Work required — Look for "change" in the records and copy every line that has it.
━━━ Provided information ━━━
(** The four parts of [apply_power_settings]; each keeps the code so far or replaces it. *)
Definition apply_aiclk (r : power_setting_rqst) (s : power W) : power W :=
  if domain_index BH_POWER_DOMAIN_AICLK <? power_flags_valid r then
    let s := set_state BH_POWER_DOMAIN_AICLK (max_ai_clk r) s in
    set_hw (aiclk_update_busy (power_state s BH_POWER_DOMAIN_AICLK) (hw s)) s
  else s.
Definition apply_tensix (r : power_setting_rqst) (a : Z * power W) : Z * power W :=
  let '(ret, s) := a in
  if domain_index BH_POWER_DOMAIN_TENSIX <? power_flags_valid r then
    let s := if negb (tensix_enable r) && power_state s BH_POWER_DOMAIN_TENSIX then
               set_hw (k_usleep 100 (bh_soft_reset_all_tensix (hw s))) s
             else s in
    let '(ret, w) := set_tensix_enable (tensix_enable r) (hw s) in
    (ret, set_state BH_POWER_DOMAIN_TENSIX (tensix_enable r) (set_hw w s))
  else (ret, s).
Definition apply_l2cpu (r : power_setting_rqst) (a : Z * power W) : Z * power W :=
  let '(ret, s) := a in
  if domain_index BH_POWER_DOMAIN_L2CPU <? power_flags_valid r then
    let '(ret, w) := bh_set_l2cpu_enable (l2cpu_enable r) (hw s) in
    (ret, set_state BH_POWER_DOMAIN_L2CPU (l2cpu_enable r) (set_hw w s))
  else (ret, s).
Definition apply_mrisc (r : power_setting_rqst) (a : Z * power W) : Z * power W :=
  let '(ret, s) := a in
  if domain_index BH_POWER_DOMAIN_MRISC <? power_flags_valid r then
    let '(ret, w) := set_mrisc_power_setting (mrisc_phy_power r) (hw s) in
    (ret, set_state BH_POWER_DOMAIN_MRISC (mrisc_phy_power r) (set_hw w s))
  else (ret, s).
━━━
━━━ Provided information ━━━
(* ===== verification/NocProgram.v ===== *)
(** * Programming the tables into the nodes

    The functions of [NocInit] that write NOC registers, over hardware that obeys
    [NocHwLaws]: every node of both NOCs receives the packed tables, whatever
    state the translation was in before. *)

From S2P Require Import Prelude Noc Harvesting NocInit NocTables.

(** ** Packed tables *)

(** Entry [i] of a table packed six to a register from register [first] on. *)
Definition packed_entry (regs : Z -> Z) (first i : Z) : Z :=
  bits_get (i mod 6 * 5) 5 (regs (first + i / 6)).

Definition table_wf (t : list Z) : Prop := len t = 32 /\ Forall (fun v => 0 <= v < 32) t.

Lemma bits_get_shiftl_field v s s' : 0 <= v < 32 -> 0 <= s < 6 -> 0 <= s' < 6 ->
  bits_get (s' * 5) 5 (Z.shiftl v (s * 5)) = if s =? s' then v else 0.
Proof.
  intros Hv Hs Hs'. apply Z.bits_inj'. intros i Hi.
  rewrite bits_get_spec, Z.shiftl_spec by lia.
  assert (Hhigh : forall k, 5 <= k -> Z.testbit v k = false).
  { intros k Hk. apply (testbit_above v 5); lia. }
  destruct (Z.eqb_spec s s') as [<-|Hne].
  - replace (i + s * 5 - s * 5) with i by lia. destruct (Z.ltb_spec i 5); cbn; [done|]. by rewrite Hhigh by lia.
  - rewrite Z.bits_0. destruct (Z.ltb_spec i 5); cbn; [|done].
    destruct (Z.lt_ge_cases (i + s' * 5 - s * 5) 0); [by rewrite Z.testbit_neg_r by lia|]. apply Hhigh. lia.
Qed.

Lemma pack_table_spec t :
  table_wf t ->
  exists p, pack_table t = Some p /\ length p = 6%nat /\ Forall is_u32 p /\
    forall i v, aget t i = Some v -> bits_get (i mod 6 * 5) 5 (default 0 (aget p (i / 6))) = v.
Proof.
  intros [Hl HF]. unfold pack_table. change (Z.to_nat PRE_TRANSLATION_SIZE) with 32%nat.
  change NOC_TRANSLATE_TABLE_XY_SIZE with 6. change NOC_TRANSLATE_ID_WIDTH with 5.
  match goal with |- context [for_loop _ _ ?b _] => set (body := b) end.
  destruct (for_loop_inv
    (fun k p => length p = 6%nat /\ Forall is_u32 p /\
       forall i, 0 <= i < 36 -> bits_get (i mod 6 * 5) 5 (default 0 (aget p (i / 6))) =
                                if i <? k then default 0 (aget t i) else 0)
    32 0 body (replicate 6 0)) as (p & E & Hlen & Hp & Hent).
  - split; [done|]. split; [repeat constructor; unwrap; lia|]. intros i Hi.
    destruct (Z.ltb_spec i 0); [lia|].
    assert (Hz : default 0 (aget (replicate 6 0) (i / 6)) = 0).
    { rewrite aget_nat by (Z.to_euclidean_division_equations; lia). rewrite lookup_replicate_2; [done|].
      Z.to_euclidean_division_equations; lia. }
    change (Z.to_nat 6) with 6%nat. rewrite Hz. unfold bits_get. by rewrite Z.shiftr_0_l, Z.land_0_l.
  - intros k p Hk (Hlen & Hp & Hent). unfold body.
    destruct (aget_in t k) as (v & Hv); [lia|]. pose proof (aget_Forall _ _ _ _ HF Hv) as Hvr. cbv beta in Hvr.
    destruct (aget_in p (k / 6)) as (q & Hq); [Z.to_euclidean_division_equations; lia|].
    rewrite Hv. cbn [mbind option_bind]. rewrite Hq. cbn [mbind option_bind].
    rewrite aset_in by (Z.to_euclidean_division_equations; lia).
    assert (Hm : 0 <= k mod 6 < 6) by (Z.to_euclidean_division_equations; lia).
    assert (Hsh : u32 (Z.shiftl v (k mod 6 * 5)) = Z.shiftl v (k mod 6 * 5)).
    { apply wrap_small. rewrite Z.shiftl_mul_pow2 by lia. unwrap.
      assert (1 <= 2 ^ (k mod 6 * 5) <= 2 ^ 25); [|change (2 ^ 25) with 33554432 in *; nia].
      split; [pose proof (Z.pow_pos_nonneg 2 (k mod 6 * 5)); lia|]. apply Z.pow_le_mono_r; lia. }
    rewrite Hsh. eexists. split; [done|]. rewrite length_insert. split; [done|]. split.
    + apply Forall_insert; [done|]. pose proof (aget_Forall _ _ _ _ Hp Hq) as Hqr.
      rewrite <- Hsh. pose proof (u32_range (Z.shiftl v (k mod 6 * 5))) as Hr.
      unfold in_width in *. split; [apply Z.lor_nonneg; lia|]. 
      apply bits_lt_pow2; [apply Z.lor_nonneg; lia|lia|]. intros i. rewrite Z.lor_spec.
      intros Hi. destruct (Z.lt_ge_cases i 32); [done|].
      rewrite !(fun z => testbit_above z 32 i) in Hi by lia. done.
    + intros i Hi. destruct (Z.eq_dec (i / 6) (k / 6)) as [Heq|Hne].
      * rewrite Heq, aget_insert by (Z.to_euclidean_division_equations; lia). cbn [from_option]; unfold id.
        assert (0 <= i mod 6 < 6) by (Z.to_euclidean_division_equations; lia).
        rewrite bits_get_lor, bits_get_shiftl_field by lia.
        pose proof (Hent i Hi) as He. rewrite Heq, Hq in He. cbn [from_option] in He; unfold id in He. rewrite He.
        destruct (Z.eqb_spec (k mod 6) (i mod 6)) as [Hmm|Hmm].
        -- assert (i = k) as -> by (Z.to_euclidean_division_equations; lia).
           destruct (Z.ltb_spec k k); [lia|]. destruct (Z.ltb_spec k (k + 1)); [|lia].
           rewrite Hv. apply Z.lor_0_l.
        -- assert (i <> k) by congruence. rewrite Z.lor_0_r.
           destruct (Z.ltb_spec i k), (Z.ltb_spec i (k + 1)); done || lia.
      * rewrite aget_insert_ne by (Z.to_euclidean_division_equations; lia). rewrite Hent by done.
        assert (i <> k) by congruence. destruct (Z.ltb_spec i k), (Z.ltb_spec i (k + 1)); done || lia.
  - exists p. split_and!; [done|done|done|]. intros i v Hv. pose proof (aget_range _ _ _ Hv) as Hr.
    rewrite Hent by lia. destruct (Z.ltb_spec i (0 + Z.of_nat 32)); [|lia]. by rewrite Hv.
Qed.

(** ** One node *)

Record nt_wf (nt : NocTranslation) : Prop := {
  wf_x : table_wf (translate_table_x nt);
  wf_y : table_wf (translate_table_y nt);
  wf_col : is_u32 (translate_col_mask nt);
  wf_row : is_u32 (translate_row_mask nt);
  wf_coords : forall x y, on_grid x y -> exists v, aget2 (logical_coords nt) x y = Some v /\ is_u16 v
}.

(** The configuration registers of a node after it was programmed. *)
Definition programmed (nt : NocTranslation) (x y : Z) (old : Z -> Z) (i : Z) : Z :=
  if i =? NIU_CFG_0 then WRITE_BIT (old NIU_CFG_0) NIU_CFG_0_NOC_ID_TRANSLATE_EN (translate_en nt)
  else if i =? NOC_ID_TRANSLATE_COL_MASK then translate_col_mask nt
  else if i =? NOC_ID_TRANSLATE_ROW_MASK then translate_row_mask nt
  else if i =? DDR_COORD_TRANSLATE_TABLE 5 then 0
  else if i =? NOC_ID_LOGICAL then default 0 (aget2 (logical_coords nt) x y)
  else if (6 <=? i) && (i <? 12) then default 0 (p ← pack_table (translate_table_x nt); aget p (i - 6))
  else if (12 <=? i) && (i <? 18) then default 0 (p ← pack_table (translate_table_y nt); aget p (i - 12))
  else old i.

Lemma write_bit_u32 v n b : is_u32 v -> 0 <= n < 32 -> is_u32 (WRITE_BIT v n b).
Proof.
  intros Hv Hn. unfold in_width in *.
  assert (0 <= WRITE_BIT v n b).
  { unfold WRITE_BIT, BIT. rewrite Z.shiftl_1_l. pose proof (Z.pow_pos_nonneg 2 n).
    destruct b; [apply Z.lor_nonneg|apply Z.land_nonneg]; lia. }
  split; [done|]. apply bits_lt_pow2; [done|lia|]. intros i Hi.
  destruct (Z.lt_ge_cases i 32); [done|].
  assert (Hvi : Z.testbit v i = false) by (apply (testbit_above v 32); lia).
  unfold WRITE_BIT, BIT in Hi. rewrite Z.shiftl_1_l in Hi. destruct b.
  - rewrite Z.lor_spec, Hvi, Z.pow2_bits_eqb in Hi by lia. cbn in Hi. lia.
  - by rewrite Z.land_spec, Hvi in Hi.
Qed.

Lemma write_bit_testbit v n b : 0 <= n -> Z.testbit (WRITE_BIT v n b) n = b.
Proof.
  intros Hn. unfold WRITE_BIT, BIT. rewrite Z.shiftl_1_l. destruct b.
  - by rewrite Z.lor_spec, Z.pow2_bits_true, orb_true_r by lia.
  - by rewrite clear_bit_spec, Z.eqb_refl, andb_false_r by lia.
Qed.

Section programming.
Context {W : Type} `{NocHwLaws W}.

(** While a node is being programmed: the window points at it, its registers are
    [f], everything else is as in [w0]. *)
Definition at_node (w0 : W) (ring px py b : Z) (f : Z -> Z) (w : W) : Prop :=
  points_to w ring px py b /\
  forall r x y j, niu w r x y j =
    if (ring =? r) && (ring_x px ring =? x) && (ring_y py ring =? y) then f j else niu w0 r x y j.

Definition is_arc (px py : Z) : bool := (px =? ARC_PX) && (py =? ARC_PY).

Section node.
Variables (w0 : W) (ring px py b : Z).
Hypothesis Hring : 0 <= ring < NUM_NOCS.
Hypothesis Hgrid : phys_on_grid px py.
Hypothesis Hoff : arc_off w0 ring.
━━━
Answer to this task —
  intros [Hl HF]. unfold pack_table. change (Z.to_nat PRE_TRANSLATION_SIZE) with 32%nat.
  change NOC_TRANSLATE_TABLE_XY_SIZE with 6. change NOC_TRANSLATE_ID_WIDTH with 5.
    change (Z.to_nat 6) with 6%nat. rewrite Hz. unfold bits_get. by rewrite Z.shiftr_0_l, Z.land_0_l.
      assert (1 <= 2 ^ (k mod 6 * 5) <= 2 ^ 25); [|change (2 ^ 25) with 33554432 in *; nia].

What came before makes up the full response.